→ **Saved entries**:
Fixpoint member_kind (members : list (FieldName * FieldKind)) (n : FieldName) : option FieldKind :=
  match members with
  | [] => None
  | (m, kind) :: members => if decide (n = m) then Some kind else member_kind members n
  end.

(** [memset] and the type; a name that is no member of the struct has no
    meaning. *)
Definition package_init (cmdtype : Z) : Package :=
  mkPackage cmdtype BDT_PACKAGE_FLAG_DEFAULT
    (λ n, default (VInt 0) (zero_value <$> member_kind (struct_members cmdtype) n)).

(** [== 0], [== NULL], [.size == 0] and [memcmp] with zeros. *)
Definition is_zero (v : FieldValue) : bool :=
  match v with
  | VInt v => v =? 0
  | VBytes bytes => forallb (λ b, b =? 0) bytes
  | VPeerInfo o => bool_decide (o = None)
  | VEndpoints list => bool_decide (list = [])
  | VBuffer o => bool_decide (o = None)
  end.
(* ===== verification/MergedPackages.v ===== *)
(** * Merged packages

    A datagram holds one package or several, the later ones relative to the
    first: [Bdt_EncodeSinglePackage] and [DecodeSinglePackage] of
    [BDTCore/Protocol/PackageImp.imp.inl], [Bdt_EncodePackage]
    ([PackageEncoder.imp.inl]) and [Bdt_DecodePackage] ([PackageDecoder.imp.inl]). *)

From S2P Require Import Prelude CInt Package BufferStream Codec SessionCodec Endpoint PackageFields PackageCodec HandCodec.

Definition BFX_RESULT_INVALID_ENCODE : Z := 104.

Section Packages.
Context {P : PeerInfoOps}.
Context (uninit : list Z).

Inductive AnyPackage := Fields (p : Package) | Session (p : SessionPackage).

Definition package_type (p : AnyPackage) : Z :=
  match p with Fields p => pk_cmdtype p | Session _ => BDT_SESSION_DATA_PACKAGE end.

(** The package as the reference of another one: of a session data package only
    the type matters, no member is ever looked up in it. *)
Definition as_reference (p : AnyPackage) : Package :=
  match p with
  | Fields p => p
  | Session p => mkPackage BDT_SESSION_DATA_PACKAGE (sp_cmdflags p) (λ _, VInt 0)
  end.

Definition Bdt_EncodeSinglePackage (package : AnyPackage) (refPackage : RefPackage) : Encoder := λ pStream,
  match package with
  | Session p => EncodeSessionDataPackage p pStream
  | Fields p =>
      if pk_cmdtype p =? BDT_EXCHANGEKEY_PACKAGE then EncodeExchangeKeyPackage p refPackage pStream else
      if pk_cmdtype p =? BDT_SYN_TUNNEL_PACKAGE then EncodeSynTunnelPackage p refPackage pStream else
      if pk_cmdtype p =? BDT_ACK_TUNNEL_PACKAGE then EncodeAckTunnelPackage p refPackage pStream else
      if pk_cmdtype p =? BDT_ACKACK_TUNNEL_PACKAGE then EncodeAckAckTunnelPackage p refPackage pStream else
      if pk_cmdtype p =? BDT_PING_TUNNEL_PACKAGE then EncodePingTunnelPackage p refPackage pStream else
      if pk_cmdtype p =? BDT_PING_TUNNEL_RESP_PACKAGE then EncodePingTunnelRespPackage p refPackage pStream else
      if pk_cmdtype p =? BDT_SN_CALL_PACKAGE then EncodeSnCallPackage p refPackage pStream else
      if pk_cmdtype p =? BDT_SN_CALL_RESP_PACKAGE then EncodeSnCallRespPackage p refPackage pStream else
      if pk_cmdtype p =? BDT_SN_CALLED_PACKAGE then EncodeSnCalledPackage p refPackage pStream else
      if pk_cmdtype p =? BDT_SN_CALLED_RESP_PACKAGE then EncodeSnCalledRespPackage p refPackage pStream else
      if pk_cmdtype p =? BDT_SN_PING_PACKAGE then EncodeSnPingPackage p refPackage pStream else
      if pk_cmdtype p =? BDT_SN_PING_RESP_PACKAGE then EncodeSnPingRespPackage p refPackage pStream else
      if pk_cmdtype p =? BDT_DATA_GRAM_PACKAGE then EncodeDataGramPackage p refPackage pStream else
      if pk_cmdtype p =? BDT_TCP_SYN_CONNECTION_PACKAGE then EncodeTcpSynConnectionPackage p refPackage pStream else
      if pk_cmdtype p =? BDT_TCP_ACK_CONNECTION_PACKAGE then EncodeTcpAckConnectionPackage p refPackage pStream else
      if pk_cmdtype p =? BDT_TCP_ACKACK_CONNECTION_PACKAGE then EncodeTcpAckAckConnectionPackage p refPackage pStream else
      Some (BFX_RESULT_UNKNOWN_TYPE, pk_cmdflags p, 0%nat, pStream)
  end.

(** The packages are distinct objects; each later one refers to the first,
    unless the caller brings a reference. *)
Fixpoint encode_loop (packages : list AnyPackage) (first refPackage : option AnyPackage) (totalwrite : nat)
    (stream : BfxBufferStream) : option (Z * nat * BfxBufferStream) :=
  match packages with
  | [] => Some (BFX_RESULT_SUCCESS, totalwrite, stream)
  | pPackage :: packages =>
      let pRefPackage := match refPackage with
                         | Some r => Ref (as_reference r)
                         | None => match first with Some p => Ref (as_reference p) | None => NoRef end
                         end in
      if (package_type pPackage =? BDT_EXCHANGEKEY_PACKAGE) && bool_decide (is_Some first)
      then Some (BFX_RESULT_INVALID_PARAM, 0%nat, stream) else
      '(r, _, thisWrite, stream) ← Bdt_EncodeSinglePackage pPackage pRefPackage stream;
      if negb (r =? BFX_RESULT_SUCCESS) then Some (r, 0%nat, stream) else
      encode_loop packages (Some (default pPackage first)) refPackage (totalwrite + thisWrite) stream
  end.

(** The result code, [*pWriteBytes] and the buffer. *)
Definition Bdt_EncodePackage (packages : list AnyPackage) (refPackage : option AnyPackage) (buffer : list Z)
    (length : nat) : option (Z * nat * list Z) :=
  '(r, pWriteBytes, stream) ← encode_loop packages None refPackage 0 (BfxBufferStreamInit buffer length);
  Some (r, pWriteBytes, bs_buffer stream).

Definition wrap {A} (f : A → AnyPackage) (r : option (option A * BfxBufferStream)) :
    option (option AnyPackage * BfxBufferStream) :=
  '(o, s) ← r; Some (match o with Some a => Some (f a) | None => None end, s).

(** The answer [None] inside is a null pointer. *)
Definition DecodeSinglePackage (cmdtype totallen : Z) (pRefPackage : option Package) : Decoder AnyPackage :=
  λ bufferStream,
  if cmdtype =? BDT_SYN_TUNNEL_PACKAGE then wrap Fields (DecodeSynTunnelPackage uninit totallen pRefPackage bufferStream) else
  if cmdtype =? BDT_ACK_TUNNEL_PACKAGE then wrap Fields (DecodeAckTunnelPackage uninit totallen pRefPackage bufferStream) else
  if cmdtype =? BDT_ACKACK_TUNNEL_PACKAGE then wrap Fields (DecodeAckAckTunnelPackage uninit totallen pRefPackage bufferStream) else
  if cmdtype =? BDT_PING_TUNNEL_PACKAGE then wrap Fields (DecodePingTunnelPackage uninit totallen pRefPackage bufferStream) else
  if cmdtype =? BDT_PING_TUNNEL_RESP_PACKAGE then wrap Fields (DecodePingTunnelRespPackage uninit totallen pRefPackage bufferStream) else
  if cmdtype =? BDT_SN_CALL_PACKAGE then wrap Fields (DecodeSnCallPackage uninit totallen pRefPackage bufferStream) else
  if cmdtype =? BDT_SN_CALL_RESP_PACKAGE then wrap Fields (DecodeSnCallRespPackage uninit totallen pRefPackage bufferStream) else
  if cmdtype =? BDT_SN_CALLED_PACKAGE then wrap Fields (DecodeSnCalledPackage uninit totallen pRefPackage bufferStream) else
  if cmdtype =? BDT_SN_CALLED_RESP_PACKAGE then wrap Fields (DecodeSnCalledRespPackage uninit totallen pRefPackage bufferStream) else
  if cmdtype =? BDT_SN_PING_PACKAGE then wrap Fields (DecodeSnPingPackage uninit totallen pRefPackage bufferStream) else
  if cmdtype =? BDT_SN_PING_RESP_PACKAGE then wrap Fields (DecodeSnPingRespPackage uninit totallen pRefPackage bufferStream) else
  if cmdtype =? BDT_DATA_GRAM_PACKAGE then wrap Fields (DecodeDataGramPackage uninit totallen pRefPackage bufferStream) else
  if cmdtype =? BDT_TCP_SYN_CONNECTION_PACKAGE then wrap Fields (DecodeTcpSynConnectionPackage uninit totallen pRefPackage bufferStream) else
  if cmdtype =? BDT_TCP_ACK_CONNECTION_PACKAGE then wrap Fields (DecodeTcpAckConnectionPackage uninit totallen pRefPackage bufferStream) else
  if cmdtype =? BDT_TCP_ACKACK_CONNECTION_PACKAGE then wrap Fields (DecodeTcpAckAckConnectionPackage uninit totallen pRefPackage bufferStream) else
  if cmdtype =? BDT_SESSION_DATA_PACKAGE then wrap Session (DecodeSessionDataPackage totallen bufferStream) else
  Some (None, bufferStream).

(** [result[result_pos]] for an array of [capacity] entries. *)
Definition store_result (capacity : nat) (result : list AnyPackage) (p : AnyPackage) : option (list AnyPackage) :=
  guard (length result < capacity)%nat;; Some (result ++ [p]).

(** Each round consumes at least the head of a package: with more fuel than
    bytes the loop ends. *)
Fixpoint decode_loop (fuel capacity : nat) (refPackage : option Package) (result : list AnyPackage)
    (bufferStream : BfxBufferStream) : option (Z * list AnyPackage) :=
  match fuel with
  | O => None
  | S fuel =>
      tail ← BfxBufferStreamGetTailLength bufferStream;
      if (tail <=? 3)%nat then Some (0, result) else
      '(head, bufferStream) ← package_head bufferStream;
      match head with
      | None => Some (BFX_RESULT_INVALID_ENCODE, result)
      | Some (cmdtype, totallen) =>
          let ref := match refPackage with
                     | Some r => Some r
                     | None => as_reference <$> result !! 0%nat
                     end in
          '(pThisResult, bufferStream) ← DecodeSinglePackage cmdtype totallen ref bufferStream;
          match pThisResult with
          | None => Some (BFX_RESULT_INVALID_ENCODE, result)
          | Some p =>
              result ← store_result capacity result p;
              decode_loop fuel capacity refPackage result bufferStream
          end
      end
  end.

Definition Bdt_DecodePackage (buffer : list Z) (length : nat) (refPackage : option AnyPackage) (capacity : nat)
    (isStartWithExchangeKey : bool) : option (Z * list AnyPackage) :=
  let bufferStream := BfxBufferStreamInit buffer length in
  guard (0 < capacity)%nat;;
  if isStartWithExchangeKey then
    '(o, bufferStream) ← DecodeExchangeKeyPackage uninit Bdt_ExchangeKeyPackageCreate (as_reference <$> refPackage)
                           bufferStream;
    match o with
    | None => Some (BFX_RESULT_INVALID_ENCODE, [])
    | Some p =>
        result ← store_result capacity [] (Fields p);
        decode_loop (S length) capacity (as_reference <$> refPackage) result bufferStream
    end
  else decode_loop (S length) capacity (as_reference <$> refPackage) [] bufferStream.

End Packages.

→ **Your task**:
Your answer must be the lines from the first line of the entries above through the line that contains "From S2P Require", written out exactly.

→ **Response below**:
Fixpoint member_kind (members : list (FieldName * FieldKind)) (n : FieldName) : option FieldKind :=
  match members with
  | [] => None
  | (m, kind) :: members => if decide (n = m) then Some kind else member_kind members n
  end.

(** [memset] and the type; a name that is no member of the struct has no
    meaning. *)
Definition package_init (cmdtype : Z) : Package :=
  mkPackage cmdtype BDT_PACKAGE_FLAG_DEFAULT
    (λ n, default (VInt 0) (zero_value <$> member_kind (struct_members cmdtype) n)).

(** [== 0], [== NULL], [.size == 0] and [memcmp] with zeros. *)
Definition is_zero (v : FieldValue) : bool :=
  match v with
  | VInt v => v =? 0
  | VBytes bytes => forallb (λ b, b =? 0) bytes
  | VPeerInfo o => bool_decide (o = None)
  | VEndpoints list => bool_decide (list = [])
  | VBuffer o => bool_decide (o = None)
  end.
(* ===== verification/MergedPackages.v ===== *)
(** * Merged packages

    A datagram holds one package or several, the later ones relative to the
    first: [Bdt_EncodeSinglePackage] and [DecodeSinglePackage] of
    [BDTCore/Protocol/PackageImp.imp.inl], [Bdt_EncodePackage]
    ([PackageEncoder.imp.inl]) and [Bdt_DecodePackage] ([PackageDecoder.imp.inl]). *)

From S2P Require Import Prelude CInt Package BufferStream Codec SessionCodec Endpoint PackageFields PackageCodec HandCodec.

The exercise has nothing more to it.